BRIEF:
Every line of the material below that holds the string "verification" should be copied.

- - - -

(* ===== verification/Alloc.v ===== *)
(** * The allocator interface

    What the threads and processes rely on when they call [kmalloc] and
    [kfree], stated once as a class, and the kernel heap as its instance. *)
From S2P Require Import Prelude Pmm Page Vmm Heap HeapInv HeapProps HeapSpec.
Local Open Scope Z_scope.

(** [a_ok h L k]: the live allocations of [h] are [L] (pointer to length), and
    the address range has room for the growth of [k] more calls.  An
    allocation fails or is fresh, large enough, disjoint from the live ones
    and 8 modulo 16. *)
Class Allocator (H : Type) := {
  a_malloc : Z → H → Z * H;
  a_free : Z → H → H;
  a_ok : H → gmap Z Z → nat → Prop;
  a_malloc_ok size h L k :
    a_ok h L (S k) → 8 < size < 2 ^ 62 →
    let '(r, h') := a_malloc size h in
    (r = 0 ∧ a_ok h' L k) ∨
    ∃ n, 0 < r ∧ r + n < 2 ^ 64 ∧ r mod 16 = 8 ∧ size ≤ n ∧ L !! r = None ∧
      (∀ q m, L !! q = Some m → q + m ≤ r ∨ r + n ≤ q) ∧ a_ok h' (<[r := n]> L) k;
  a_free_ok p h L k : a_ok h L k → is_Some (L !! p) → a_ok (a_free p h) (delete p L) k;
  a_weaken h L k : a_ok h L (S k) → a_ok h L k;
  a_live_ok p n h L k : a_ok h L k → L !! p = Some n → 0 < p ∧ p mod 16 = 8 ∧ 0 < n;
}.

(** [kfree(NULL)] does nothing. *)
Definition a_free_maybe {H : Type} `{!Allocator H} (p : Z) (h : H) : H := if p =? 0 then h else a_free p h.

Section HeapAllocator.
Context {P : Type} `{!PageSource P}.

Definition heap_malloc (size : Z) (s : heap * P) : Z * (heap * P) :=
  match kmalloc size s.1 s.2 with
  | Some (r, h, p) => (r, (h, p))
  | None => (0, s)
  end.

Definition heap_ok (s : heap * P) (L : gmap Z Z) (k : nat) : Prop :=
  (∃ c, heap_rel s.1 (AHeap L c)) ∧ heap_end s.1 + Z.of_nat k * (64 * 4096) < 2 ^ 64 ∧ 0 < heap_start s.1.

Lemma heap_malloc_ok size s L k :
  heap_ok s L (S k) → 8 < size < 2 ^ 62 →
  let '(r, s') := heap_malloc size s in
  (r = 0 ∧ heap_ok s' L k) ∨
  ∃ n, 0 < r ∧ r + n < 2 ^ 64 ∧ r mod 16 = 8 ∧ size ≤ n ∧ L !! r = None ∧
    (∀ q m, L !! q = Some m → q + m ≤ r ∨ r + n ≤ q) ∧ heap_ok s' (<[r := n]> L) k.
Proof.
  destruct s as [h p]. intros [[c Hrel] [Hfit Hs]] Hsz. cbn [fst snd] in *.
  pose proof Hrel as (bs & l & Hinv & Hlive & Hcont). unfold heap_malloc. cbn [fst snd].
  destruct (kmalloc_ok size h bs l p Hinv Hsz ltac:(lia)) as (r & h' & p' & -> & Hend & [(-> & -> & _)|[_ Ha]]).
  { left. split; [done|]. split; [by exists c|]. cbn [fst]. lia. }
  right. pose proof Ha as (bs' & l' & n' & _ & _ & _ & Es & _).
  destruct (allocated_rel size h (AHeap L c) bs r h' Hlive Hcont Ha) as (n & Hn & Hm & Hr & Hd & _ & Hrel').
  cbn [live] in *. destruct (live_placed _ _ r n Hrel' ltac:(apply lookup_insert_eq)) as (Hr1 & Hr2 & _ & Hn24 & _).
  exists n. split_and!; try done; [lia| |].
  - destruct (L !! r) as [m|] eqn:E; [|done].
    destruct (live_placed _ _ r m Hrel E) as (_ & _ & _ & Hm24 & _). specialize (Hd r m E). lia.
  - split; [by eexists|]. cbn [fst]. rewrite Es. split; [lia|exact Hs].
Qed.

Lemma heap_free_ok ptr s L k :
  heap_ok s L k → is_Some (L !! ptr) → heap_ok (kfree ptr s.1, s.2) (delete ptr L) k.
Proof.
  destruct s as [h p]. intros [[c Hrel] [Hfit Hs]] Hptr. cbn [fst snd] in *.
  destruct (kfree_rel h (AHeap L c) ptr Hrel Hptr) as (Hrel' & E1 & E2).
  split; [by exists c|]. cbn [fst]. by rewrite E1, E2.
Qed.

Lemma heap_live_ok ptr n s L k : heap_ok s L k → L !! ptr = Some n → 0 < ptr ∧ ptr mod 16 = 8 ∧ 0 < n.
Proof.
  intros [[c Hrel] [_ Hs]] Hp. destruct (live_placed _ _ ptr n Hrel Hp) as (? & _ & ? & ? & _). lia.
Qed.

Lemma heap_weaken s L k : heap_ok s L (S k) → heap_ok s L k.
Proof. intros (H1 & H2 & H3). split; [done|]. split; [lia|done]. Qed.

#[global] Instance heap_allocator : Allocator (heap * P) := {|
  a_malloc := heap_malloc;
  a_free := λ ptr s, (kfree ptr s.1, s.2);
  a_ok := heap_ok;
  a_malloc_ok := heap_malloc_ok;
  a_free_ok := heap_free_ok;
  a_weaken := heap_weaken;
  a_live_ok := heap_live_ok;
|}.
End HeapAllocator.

- - - -

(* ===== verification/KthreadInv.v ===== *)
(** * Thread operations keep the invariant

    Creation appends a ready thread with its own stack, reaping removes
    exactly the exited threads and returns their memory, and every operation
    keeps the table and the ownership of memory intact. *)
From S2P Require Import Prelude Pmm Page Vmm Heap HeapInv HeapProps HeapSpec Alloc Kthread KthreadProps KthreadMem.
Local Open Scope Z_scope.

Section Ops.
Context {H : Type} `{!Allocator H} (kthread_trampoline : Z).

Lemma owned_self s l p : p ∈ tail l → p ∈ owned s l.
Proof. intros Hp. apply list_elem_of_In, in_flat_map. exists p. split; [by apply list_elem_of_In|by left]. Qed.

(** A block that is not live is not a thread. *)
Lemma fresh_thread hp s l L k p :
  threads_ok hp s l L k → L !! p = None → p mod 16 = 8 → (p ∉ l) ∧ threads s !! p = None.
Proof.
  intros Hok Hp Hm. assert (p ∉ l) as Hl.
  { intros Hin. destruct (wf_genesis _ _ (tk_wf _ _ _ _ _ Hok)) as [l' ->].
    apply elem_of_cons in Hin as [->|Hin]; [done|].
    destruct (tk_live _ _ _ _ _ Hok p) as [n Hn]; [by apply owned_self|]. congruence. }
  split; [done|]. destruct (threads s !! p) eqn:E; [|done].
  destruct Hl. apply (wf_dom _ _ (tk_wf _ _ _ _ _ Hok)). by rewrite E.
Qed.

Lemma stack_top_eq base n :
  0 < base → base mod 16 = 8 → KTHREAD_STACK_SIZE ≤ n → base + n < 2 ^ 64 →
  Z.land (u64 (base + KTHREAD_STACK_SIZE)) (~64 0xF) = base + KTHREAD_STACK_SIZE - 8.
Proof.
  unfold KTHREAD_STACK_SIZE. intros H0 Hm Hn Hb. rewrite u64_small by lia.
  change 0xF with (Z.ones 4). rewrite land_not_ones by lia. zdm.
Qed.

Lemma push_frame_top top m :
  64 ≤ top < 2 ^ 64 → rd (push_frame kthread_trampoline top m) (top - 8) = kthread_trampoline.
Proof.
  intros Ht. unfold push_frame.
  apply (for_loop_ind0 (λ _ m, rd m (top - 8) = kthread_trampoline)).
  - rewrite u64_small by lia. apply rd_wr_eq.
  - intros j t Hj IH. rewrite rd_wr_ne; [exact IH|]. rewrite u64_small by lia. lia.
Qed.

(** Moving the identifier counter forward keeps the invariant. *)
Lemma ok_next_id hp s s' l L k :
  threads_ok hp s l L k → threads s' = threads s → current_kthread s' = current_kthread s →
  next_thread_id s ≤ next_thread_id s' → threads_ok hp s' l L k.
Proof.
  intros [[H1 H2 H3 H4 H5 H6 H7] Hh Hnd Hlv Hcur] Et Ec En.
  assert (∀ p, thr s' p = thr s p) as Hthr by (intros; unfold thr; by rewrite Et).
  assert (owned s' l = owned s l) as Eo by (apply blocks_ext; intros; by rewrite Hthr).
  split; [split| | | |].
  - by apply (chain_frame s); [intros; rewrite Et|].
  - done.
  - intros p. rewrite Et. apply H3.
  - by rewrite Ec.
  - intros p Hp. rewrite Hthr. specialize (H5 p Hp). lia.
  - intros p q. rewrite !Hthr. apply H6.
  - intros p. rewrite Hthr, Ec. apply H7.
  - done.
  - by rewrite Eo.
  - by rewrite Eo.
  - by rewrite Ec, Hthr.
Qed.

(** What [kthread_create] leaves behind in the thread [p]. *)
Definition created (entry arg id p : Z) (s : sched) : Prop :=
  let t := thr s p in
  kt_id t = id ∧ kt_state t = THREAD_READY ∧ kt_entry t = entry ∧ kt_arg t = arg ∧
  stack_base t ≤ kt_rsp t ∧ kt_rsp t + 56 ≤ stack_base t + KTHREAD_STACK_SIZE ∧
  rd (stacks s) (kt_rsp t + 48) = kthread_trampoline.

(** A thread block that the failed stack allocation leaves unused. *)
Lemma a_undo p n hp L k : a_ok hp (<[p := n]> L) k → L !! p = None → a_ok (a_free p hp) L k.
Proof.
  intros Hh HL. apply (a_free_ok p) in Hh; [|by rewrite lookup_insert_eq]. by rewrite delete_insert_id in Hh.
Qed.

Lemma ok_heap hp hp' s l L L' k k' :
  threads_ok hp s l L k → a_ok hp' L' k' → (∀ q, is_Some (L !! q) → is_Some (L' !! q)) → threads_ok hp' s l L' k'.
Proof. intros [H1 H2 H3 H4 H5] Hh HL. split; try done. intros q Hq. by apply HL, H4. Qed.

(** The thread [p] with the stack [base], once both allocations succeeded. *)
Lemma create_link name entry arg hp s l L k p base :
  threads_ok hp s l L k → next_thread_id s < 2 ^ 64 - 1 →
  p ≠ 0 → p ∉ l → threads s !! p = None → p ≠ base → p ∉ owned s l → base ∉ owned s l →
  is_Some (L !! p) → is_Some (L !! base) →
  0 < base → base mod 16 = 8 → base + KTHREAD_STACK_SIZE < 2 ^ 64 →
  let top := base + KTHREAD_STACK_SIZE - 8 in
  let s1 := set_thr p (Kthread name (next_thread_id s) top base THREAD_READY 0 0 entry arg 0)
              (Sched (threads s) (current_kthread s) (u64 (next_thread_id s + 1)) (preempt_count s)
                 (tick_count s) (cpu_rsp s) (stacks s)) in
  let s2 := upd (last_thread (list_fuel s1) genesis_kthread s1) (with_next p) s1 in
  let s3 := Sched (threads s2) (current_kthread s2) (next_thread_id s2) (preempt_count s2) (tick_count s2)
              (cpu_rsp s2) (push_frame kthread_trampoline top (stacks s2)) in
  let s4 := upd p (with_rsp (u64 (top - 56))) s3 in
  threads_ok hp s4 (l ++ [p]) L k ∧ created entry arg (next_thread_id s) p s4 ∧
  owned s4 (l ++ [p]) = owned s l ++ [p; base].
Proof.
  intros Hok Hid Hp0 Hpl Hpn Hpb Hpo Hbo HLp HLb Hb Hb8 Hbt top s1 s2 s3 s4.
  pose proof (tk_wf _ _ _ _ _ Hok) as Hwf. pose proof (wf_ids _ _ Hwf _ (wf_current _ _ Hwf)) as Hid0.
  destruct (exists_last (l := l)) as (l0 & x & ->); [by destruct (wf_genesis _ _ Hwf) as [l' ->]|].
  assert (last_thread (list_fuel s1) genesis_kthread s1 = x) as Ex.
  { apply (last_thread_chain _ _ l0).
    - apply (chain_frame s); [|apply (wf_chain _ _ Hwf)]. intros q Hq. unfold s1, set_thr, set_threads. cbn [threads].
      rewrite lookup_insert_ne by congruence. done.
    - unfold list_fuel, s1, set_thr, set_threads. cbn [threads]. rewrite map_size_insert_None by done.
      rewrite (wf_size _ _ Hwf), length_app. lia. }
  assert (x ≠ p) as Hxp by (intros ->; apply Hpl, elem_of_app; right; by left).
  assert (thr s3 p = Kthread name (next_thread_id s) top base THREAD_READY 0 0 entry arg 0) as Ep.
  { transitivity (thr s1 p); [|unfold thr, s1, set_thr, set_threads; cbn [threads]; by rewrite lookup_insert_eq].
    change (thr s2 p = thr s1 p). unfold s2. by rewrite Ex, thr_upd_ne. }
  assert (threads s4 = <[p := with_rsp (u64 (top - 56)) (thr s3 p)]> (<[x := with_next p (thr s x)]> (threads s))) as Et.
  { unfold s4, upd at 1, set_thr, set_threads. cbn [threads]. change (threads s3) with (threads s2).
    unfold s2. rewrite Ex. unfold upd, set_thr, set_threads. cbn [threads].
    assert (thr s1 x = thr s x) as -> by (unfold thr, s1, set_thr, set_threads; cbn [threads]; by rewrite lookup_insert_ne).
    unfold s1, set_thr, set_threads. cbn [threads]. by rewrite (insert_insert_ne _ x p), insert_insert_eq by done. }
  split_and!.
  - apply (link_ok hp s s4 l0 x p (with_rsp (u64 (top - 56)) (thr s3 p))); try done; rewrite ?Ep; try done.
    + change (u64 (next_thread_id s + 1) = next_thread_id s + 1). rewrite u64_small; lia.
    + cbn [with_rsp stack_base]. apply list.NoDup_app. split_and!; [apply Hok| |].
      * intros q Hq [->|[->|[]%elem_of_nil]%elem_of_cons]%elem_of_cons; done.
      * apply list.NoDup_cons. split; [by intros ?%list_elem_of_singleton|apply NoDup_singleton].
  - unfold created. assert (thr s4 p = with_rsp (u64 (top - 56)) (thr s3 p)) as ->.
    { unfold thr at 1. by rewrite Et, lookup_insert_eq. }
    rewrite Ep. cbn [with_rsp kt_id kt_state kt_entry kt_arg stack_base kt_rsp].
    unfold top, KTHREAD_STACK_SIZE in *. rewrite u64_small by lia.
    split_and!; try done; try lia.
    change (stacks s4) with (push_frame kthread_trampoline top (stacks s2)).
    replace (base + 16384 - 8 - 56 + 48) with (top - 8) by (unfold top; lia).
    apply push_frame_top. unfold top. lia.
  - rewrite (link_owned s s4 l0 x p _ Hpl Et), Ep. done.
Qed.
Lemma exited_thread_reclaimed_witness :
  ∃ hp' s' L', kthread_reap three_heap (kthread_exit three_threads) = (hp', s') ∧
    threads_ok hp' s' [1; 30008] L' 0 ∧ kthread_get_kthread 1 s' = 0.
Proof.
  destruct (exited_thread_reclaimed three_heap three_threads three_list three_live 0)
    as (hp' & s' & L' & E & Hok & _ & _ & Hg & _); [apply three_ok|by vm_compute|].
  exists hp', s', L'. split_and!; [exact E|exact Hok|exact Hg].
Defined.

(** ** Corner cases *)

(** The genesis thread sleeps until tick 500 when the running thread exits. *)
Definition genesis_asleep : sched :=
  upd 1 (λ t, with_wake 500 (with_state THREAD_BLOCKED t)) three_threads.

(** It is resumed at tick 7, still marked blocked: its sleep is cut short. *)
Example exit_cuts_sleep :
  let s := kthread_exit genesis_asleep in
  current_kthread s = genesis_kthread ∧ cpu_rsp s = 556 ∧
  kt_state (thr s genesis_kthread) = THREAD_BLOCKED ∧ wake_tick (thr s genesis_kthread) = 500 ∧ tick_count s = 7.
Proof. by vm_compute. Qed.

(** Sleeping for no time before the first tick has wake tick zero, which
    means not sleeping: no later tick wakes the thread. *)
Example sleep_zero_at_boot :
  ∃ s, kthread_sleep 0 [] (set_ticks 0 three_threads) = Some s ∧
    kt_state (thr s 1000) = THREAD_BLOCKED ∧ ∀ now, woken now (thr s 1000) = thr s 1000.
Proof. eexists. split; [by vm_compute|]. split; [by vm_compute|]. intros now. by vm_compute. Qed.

- - - -

RESPONSE:
(* ===== verification/Alloc.v ===== *)
(* ===== verification/KthreadInv.v ===== *)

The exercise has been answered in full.